WORK TO COMPLETE: Please write out the line containing "(** The clock" and each line after it through the end of the data, exactly, and nothing else.

Dataset records

——

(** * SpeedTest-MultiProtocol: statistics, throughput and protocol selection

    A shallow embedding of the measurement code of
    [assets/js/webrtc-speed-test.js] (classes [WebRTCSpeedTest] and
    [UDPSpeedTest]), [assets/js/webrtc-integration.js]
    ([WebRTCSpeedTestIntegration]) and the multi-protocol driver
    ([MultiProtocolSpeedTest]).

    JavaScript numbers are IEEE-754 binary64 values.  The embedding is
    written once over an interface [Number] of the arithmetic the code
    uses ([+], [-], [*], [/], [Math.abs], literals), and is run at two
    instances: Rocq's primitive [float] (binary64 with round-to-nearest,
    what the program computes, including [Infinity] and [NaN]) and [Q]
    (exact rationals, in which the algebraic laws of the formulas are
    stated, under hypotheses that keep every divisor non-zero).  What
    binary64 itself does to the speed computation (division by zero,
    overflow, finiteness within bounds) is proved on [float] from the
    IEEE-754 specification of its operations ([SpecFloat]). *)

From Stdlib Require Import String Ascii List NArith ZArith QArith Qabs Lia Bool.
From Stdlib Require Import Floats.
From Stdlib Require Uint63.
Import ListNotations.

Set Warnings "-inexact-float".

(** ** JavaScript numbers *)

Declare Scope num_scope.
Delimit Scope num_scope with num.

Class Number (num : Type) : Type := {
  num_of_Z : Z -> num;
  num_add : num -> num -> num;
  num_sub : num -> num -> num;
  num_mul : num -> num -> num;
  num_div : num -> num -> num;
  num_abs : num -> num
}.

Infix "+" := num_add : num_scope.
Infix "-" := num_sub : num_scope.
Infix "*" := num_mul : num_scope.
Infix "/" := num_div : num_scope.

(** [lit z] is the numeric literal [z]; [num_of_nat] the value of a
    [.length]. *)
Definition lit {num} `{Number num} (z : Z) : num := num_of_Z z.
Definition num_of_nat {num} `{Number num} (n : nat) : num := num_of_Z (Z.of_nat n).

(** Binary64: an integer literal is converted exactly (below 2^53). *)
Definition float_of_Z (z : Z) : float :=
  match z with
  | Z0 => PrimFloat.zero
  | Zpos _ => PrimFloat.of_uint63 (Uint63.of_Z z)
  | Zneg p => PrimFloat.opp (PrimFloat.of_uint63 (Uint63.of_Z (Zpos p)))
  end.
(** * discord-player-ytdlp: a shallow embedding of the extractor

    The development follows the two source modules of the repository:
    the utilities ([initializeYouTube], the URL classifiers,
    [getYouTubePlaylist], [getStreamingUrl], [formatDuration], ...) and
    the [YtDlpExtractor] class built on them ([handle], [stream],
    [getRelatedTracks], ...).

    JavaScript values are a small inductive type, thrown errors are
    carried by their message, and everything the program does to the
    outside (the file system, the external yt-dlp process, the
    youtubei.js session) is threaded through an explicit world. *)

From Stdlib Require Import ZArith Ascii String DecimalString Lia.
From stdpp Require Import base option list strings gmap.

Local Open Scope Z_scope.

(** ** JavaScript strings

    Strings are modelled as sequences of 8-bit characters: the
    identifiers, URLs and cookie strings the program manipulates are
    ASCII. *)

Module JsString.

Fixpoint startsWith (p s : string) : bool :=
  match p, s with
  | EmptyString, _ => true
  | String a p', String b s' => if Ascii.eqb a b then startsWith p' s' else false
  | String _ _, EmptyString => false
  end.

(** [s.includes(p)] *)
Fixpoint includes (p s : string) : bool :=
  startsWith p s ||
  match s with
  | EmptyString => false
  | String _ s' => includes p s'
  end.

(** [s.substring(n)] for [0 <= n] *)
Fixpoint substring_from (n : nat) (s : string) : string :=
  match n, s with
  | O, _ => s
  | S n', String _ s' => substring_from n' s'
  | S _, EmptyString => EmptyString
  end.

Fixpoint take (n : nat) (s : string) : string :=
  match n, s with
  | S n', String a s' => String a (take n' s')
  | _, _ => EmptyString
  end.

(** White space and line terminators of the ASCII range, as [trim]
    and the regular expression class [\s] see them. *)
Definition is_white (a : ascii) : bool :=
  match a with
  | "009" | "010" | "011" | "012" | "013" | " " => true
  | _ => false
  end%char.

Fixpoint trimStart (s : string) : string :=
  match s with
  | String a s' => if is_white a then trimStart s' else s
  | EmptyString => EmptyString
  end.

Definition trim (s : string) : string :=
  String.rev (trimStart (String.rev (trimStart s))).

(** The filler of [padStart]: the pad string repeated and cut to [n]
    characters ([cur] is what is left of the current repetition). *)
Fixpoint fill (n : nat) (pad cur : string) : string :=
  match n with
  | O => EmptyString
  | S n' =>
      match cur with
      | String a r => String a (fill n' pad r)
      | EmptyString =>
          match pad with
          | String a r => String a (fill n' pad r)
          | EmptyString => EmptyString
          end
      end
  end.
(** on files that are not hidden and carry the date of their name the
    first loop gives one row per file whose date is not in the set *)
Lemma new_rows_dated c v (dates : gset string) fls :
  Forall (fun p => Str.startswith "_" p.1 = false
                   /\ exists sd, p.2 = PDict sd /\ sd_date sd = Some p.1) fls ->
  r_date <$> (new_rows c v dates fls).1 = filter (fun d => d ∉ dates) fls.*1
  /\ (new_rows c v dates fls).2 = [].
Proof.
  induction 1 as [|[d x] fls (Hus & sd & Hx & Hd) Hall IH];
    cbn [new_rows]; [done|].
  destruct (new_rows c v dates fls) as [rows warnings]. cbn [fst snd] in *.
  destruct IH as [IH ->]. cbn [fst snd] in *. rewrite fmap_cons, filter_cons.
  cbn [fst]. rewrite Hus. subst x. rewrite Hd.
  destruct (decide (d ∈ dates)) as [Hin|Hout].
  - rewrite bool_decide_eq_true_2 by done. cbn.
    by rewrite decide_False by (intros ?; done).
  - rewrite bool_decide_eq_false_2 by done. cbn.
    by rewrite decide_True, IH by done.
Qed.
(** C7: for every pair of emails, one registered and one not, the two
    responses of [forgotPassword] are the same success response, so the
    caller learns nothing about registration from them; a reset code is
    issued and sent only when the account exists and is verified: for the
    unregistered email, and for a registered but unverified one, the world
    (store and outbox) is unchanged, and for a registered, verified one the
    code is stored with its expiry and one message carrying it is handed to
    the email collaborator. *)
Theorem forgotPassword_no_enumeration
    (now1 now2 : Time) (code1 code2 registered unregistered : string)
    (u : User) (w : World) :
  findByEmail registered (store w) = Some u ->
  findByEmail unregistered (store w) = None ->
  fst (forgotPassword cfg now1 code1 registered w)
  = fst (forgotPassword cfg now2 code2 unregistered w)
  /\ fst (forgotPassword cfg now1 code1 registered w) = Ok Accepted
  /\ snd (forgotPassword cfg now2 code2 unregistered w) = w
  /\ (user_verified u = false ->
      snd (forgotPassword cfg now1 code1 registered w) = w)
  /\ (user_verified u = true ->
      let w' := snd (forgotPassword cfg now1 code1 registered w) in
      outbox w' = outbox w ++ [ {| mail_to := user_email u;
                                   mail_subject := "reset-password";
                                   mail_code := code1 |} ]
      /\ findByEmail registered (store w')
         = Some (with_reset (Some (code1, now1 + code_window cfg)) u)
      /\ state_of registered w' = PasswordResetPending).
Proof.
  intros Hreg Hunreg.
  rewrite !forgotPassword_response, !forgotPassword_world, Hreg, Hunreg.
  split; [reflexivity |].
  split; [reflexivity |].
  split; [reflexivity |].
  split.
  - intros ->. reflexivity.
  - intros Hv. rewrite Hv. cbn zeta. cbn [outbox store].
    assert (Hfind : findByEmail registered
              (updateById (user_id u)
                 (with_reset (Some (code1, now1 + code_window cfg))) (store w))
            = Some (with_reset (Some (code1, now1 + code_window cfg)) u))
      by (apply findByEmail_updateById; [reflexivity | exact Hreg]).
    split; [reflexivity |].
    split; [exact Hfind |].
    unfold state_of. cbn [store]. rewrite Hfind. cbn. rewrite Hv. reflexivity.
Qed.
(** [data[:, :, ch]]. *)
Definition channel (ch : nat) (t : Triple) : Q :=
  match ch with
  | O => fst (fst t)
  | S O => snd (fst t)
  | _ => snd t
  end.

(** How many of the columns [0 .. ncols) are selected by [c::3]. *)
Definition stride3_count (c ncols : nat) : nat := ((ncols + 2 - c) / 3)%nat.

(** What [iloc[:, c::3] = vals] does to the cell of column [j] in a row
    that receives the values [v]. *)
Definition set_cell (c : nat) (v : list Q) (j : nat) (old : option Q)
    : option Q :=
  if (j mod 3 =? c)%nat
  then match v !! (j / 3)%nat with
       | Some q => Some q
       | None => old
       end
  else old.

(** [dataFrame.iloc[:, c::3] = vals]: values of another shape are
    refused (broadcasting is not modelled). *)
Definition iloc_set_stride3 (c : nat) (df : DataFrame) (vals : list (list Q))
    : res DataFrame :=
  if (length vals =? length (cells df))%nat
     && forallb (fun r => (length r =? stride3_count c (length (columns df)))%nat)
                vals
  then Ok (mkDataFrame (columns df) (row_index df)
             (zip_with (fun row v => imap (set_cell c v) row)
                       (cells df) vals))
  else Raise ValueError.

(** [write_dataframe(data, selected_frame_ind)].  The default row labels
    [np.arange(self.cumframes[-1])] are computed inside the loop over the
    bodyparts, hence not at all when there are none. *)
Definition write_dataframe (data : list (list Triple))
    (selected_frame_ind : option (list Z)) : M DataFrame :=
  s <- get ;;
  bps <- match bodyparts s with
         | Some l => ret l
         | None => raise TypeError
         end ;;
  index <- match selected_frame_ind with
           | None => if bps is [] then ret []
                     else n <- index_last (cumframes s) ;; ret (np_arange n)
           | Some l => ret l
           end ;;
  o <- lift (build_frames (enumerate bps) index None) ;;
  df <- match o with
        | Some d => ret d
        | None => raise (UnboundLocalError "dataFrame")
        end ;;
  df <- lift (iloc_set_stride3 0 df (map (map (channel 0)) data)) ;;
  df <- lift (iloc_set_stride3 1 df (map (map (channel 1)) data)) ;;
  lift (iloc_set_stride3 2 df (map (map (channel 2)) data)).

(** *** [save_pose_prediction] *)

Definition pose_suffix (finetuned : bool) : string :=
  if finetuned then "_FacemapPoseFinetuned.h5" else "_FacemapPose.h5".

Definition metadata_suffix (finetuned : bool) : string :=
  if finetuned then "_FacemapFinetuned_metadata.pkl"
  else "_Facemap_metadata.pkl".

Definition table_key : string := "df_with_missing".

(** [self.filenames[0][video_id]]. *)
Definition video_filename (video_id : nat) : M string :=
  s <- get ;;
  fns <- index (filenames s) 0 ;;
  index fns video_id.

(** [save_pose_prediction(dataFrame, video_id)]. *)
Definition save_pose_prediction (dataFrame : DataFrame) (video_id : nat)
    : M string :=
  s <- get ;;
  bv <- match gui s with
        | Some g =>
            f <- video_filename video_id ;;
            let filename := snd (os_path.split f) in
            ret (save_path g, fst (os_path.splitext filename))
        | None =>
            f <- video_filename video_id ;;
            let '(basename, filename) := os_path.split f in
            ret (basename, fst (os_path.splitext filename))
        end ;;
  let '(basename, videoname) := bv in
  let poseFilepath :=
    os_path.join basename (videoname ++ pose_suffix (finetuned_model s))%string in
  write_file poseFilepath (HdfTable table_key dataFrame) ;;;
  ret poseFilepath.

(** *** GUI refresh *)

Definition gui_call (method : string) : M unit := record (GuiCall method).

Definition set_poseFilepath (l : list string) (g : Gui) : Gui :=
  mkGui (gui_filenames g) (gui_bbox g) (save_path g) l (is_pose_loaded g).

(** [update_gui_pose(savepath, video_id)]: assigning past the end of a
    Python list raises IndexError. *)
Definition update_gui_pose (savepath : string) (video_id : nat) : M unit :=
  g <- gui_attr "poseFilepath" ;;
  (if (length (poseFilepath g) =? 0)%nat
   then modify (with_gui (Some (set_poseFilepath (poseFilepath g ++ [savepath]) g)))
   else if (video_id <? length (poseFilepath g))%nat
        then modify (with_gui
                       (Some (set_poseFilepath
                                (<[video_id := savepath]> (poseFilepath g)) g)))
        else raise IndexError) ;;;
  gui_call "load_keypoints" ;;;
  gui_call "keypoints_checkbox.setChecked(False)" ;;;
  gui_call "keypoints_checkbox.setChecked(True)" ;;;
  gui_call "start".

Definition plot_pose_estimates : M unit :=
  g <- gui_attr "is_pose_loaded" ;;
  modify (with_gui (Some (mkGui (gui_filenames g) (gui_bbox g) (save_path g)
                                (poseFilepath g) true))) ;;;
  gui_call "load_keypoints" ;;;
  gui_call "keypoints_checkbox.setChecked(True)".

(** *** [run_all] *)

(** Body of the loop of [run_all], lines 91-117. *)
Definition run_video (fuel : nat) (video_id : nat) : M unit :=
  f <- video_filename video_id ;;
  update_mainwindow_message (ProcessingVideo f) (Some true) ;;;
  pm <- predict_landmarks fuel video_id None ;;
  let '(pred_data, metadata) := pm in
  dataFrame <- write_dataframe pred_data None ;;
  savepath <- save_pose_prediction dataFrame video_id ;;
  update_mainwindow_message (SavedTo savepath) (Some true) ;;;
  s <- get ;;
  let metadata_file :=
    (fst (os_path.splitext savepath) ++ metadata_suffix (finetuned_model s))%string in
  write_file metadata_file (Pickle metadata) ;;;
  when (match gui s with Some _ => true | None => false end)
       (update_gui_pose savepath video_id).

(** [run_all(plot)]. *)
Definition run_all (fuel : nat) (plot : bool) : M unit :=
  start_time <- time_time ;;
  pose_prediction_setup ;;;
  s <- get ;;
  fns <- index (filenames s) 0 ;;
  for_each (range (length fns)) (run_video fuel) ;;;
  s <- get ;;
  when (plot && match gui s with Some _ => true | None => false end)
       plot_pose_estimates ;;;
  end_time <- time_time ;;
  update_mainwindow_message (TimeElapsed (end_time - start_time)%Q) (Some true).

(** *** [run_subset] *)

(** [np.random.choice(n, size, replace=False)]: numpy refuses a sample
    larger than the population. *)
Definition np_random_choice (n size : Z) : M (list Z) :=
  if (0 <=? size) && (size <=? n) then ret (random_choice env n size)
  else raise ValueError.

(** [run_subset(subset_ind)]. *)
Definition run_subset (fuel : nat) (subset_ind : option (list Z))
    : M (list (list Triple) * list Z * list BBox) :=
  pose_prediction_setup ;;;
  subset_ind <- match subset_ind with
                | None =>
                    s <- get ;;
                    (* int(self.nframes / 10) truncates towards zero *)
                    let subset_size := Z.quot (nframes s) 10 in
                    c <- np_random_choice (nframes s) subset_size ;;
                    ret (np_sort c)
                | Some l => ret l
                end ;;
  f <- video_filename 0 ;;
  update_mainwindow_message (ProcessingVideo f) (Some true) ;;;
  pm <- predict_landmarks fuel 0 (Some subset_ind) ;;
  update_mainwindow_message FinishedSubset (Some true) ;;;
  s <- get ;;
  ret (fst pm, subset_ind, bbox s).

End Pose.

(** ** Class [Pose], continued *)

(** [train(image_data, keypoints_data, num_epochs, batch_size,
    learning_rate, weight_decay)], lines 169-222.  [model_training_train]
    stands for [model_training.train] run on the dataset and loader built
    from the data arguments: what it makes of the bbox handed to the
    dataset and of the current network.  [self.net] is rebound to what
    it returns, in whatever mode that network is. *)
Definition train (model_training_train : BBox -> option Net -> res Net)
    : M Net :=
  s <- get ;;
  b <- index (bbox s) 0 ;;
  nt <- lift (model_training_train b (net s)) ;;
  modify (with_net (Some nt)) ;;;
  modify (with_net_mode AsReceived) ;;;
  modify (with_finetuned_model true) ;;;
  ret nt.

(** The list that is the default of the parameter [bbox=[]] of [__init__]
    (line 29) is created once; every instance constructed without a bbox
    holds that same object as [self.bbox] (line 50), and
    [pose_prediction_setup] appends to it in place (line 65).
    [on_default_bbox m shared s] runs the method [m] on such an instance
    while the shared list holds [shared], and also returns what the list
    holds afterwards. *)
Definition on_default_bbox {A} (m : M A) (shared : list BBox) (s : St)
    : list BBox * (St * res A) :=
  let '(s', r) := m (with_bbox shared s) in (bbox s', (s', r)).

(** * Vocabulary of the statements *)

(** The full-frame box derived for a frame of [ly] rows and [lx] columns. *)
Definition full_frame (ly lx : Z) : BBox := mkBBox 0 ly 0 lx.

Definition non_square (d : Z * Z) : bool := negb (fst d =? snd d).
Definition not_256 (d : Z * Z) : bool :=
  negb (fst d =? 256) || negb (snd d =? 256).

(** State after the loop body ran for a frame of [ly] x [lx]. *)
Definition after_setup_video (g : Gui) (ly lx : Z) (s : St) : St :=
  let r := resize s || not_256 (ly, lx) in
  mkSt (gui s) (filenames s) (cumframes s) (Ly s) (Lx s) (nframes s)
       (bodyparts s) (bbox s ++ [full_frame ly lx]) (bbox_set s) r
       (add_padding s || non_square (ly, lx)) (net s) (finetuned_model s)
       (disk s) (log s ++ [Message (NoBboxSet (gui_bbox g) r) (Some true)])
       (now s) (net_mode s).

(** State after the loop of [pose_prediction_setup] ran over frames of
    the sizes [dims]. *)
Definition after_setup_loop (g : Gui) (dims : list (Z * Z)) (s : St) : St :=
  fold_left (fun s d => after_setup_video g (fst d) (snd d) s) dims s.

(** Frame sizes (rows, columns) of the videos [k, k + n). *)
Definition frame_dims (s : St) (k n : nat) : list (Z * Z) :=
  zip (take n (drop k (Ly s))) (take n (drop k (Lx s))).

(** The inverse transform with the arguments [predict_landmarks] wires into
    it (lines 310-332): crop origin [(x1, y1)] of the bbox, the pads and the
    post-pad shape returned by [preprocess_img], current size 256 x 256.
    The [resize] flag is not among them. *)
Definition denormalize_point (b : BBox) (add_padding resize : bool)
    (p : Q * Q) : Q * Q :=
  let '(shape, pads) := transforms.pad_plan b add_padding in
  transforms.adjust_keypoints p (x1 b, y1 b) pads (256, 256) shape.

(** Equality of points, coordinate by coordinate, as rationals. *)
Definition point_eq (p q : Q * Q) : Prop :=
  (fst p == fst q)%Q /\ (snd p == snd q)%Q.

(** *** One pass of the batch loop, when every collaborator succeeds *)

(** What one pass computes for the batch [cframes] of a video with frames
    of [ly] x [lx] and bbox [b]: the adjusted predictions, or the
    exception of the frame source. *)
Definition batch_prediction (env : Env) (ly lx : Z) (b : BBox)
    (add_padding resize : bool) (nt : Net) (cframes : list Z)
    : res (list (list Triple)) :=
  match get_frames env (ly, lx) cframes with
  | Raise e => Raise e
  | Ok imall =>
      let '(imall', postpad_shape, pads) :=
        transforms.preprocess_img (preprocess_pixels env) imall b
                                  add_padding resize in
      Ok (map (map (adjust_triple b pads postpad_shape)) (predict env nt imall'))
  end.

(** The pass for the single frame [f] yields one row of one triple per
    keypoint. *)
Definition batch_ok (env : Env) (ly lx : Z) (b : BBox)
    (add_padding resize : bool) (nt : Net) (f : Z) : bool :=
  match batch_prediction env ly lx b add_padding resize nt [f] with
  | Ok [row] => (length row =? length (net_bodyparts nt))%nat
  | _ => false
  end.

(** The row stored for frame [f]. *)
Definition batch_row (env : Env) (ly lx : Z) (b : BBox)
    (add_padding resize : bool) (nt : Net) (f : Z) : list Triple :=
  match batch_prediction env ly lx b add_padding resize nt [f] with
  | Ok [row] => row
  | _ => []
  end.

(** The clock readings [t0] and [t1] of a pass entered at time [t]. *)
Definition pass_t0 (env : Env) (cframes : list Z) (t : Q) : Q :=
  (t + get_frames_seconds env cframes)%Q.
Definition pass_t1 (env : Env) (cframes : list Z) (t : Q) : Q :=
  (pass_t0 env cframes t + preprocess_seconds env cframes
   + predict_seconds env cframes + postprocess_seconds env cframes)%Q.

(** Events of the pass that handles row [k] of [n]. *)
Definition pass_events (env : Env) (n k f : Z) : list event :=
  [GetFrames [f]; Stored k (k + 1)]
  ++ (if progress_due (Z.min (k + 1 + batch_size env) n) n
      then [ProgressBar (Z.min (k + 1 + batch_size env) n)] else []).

——

ANSWER AREA:
(** The clock readings [t0] and [t1] of a pass entered at time [t]. *)
Definition pass_t0 (env : Env) (cframes : list Z) (t : Q) : Q :=
  (t + get_frames_seconds env cframes)%Q.
Definition pass_t1 (env : Env) (cframes : list Z) (t : Q) : Q :=
  (pass_t0 env cframes t + preprocess_seconds env cframes
   + predict_seconds env cframes + postprocess_seconds env cframes)%Q.

(** Events of the pass that handles row [k] of [n]. *)
Definition pass_events (env : Env) (n k f : Z) : list event :=
  [GetFrames [f]; Stored k (k + 1)]
  ++ (if progress_due (Z.min (k + 1 + batch_size env) n) n
      then [ProgressBar (Z.min (k + 1 + batch_size env) n)] else []).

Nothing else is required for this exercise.